I looked around for something to brace myself with as I stood and saw, just to the right of my han
d where I had crashed to my knees, was Jase’s little box. The wooden case of the dodecahedron had been crushed, and I could see a little ring peeking from the inside out of the sawdust. It was pure black, made from stone, winding around, wraithlike, a half dozen halos of carbon metal winding in and out of each other. I reached for it and slipped it from its little cushion and put it on my left middle finger, grimacing as blood smeared on its surface. It was a ring. Just a ring. I wondered where it was from, or if it was indeed cursed. Or magic in any way. Regardless, I was certain he would want it kept safe.
“Are you hurt already?” Cassala called over to me.

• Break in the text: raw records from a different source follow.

Definition fetchFromRedis (modelCode : string) : (list ResolvedEndpoint * Z) + goerror :=
  let endpointsCmd := r_Get R (RedisKeyConfigEndpoints modelCode) in
  let versionCmd := r_HGet R RedisKeyConfigModelVersions modelCode in
  match exec [result endpointsCmd; result versionCmd] with
  | Broken e => inr e
  | _ =>
      match endpointsCmd with
      | Failed e => inr e
      | Nil => inr (errorf "redis: nil")
      | Val data =>
          match (if is_empty data then Some [] else decode_endpoints data) with
          | None => inr (errorf "json: cannot unmarshal endpoints")
          | Some eps => inl (eps, match versionCmd with Val v => let '(n, ok) := ParseInt64 v in if ok : bool then n else 0 | _ => 0 end)
          end
      end
  end.

Definition source_GetEndpoints s (modelCode : string) : RedisConfigSource * option (list ResolvedEndpoint) :=
  match rs_cache s !! modelCode with
  | Some eps => (s, Some eps)
  | None =>
      match fetchFromRedis modelCode with
      | inr _ => (s, None)
      | inl (eps, version) => (s <| rs_cache := <[modelCode := eps]> (rs_cache s) |> <| rs_lastVersions := <[modelCode := version]> (rs_lastVersions s) |>, Some eps)
      end
  end.

(** The version of a model in the answer of [HMGET]. *)
Definition remote_version (versions : list (option string)) (i : nat) : Z := match versions !! i with Some (Some v) => int_value v | _ => 0 end.

Definition evict_if_changed (versions : list (option string)) s (im : nat * string) : RedisConfigSource :=
  let '(i, model) := im in
  if remote_version versions i =? default 0 (rs_lastVersions s !! model) then s
  else mkSource (delete model (rs_cache s)) (delete model (rs_lastVersions s)) (delete model (rs_smartCache s)) (delete model (rs_smartErrors s)) (rs_managedSmart s).

Definition KnownModelsList s : list string := map fst (map_to_list (rs_lastVersions s)).

Definition checkVersion s : RedisConfigSource :=
  match KnownModelsList s with
  | [] => s
  | activeModels =>
      match r_HMGet R RedisKeyConfigModelVersions activeModels with
      | inr _ => s
      | inl versions => fold_left (evict_if_changed versions) (imap pair activeModels) s
      end
  end.

Definition known_step (acc : RedisConfigSource * gset string) (code : string) : RedisConfigSource * gset string :=
  let '(s, known) := acc in
  if 0 <? cmd_val 0 (r_Exists R [RedisKeyConfigEndpoints code; RedisKeySmartRouting code]) then
    match source_GetSmartRouting s code with
    | (s, (_, _, None)) => (s, {[code]} ∪ known)
    | (s, _) => (s, known)
    end
  else (s, known).

Definition source_KnownModels s : RedisConfigSource * gset string :=
  match r_HKeys R RedisKeyConfigModelVersions with
  | inr _ => (s, dom (rs_cache s) ∪ dom (rs_smartCache s))
  | inl codes => fold_left known_step codes (s, ∅)
  end.

Definition ClearCache s : RedisConfigSource := mkSource ∅ ∅ ∅ ∅ (rs_managedSmart s).
End source.

(** * config_manager.go *)

Record ConfigManager := mkManager {
  cm_yamlEndpoints : gmap string (list ResolvedEndpoint); cm_fallbacks : gmap string (list string); cm_aliases : string_map;
  cm_yamlSmart : gmap string SmartRoutingConfig; cm_yamlSmartErrors : gmap string goerror; cm_redisSrc : option RedisConfigSource
}.
#[global] Instance eta_manager : Eta ConfigManager := fun m =>
  mkManager (cm_yamlEndpoints m) (cm_fallbacks m) (cm_aliases m) (cm_yamlSmart m) (cm_yamlSmartErrors m) (cm_redisSrc m).

Section manager.
Context (decode_endpoints : string -> option (list ResolvedEndpoint)) (IsPrint : list ascii -> bool).
Implicit Type m : ConfigManager.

I groaned at her but didn’t answer. I reached into one of the medic packs tacked to the wall of our disabled transport and unwound a bandage. I secured it quickly, deftly, as if I had done it a ton of times before, around my leg to stop the bleeding. It reminded me of wrapping pulled muscles on High School soccer fields, but the red sheen soaking my hands and making my every move slick and slimy was something far different.
I wiped my blood on a nearby shop towel and limped my way closer to Aimer. I couldn’t believe I was injured already. I seemed to be able to limp all right. I wish I had mastered floating. I had messed around with flight a little. There were those Curans who were skilled at using their telekinesis in such a way that they could pretty much fly. Even the slightest aid in that way would make me more nimble as we likely would be fleeing for our lives shortly.
“Any sign of Tarsine’s soldiers out there?” I asked.
“Just on the other side of the rise. A speeder came over that hill and then looped back.”
“Let’s get out of here. We need to get up to those caves on the far side of that clearing,” Jase said. “Get to high ground.”
“Can we teleport?”
“There’s a grounding bubble over the area. I already tested it,” he said with a sharp, aggravated wave of his hand. "We are grounded for now. But I have relayed our coordinates, and a transport should be on the way to pick us up."
“They will take at least four hours to get here,” Aimer said.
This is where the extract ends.